| TASK BRIEF |
Below are records; reproduce exactly the lines from the one that has "Lemma elem_of_volume_links g" through the one that has "unfold volume_links_after. rewrite", ends included, and nothing more.

** Opening INPUT DATA block **

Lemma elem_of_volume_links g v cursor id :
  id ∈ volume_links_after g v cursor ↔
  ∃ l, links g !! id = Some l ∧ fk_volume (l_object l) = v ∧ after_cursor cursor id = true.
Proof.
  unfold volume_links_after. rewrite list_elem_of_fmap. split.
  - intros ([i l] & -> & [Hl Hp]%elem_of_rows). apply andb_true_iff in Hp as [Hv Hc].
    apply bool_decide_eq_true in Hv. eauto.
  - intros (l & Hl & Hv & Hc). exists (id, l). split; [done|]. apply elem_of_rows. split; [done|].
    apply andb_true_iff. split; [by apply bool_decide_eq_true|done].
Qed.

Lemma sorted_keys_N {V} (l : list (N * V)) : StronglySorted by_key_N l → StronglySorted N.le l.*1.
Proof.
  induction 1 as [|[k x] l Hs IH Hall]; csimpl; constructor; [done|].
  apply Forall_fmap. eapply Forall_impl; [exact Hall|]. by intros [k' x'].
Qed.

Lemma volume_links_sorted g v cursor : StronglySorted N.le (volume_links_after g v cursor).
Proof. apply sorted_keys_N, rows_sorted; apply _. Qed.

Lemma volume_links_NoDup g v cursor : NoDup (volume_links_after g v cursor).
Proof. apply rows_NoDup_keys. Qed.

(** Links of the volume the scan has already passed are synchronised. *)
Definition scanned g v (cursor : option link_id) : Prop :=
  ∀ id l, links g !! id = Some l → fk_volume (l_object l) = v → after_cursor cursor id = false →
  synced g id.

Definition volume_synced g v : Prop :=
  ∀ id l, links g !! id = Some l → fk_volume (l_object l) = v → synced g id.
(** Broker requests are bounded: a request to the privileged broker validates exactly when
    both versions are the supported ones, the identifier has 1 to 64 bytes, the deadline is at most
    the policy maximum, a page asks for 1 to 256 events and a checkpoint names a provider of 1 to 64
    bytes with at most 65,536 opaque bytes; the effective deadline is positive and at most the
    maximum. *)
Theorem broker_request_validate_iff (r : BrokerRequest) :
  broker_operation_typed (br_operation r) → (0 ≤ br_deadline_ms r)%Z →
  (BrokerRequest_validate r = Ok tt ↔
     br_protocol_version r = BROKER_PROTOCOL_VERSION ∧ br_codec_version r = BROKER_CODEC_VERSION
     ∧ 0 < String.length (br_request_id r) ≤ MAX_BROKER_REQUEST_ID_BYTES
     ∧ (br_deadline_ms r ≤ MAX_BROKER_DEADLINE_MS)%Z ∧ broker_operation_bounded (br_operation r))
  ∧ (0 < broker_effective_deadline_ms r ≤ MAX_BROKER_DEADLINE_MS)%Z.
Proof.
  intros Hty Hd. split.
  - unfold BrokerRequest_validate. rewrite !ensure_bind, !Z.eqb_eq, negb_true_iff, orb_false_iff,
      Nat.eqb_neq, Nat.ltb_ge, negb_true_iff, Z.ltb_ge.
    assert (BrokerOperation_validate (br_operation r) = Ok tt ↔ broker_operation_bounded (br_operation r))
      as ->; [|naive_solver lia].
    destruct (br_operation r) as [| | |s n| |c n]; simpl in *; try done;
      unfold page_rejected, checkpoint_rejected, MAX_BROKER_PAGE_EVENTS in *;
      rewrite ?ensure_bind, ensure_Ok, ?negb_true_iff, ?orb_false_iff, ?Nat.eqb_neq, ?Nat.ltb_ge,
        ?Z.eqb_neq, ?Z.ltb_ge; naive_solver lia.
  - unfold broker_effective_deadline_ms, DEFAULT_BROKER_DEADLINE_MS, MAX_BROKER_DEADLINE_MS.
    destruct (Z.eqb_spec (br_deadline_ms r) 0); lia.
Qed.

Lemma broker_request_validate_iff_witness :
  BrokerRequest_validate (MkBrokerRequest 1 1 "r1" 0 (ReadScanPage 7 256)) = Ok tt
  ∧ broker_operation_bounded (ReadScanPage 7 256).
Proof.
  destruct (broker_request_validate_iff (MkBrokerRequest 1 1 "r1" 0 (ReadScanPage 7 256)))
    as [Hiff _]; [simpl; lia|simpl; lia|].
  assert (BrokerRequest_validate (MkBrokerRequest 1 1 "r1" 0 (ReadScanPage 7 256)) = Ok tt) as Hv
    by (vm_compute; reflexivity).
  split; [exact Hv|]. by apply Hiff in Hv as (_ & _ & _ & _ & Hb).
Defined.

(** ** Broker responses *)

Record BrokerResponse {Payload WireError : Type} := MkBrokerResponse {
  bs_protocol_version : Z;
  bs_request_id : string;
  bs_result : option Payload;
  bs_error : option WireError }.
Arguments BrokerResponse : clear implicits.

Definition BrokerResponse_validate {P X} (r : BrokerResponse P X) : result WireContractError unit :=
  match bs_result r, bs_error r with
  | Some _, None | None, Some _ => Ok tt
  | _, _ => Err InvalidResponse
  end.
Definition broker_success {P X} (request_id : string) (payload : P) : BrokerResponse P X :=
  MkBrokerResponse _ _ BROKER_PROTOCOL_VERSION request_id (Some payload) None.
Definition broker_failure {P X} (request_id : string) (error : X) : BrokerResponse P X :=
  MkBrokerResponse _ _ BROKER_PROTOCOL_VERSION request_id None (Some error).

** Closing INPUT DATA block **
** Opening INPUT DATA block **

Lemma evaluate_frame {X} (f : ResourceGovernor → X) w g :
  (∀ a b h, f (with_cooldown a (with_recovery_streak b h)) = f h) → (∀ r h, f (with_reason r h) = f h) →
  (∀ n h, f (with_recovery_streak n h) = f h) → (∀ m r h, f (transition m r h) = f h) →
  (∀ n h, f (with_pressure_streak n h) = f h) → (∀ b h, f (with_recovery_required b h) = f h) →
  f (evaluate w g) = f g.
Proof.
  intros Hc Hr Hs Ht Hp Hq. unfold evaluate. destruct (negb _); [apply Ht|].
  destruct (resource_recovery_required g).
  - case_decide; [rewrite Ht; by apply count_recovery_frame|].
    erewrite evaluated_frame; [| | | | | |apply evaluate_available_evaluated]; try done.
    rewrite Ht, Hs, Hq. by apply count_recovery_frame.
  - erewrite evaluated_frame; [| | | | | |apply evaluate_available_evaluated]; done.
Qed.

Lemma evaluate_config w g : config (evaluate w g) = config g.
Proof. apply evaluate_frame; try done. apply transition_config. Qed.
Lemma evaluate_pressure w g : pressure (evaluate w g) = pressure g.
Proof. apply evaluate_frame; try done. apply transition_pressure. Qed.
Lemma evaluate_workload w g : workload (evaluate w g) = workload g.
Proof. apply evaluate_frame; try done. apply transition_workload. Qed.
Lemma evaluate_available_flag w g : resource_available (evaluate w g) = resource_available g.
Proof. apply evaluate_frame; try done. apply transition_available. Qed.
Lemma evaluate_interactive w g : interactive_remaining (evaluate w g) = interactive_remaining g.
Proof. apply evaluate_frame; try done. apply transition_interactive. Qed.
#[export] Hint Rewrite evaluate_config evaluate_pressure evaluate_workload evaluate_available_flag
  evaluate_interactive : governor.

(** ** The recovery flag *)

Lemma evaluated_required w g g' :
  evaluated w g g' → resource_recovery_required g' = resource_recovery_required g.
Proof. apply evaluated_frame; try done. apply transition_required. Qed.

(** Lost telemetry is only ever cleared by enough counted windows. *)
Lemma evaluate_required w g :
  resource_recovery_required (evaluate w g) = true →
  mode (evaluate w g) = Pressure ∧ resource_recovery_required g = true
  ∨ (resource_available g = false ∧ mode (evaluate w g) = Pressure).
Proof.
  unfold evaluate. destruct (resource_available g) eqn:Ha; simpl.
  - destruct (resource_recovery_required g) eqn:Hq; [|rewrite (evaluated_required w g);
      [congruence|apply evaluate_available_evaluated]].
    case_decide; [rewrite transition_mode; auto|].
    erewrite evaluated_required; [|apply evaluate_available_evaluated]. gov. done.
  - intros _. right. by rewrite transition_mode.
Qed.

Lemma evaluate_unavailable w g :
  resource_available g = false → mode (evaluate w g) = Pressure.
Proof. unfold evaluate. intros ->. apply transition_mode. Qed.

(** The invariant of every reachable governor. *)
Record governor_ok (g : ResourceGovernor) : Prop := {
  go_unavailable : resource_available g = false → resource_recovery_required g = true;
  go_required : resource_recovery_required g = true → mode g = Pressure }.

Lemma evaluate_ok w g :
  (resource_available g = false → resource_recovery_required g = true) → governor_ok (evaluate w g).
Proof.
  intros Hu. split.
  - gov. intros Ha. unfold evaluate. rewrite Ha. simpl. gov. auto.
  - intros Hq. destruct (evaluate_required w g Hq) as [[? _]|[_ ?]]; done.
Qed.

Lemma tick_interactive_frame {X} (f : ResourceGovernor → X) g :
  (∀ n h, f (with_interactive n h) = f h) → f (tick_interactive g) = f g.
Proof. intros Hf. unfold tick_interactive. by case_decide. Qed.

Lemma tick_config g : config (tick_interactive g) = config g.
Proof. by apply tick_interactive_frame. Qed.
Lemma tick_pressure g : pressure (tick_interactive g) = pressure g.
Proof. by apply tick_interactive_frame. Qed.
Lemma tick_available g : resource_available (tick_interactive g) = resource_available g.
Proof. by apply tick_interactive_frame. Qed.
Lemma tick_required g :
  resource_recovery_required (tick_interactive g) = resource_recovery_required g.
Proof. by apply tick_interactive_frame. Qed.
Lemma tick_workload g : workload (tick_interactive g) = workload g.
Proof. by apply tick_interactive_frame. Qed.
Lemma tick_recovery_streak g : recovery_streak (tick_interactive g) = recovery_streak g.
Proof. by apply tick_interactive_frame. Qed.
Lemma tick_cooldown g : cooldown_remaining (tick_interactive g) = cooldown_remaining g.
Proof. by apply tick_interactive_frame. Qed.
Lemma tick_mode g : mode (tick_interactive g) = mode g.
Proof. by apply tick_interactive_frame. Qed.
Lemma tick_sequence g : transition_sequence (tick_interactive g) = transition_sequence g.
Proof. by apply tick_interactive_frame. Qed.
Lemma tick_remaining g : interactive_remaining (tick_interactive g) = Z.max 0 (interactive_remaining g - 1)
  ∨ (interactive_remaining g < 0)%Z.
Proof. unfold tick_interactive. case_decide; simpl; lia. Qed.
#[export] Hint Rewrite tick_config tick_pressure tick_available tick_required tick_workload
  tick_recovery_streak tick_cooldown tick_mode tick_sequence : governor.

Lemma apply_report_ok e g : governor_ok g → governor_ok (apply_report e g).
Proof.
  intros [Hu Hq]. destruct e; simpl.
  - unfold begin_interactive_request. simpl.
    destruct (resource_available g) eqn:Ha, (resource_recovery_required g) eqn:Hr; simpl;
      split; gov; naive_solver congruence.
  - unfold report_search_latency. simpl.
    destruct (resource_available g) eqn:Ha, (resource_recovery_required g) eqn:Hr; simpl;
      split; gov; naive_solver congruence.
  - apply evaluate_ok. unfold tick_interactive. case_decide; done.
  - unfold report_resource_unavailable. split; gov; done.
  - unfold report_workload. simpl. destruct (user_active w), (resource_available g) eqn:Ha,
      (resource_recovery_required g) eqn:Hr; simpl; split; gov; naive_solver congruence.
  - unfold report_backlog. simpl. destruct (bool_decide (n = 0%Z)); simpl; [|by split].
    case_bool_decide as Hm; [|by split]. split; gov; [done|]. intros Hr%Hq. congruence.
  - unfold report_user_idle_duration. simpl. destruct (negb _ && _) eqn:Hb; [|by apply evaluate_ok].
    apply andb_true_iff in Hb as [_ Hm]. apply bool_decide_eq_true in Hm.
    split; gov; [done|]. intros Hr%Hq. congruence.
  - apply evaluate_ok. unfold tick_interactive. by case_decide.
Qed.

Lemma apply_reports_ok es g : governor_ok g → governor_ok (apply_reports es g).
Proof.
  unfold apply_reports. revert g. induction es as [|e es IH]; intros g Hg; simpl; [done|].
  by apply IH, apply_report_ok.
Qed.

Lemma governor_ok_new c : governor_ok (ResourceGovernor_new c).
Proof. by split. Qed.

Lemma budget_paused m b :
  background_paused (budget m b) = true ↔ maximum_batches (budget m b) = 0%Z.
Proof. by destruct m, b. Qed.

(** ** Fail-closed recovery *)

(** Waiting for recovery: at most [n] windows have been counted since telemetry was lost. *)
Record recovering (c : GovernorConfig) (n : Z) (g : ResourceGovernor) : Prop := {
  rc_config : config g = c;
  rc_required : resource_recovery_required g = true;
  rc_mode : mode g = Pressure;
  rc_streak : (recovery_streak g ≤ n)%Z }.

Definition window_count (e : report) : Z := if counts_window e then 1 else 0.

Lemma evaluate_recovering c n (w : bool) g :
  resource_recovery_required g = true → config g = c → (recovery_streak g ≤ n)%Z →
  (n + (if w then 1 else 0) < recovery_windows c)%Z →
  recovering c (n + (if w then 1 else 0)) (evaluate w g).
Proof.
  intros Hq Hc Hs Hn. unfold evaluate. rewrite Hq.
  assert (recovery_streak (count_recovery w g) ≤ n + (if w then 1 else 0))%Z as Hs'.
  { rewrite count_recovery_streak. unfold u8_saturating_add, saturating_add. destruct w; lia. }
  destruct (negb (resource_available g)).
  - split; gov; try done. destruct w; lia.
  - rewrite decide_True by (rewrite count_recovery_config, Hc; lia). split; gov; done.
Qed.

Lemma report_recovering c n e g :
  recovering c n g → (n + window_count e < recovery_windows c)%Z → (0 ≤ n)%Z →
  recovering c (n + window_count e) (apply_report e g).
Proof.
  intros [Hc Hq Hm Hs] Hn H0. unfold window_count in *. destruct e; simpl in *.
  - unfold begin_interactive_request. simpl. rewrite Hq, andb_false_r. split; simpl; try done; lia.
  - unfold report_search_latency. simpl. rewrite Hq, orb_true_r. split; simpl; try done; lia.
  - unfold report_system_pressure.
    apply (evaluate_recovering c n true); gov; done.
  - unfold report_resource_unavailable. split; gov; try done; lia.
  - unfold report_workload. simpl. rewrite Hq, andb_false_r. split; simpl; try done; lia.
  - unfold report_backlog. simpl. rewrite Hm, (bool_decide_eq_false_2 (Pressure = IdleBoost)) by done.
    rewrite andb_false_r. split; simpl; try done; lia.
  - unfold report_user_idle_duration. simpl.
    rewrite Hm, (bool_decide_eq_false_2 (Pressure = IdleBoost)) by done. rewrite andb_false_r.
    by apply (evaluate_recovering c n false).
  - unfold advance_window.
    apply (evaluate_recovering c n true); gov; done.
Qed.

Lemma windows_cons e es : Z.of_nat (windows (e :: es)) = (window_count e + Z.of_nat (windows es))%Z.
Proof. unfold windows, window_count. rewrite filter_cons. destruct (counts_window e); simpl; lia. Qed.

** Closing INPUT DATA block **

| WORKED SOLUTION |
Lemma elem_of_volume_links g v cursor id :
  id ∈ volume_links_after g v cursor ↔
  ∃ l, links g !! id = Some l ∧ fk_volume (l_object l) = v ∧ after_cursor cursor id = true.
Proof.
  unfold volume_links_after. rewrite list_elem_of_fmap. split.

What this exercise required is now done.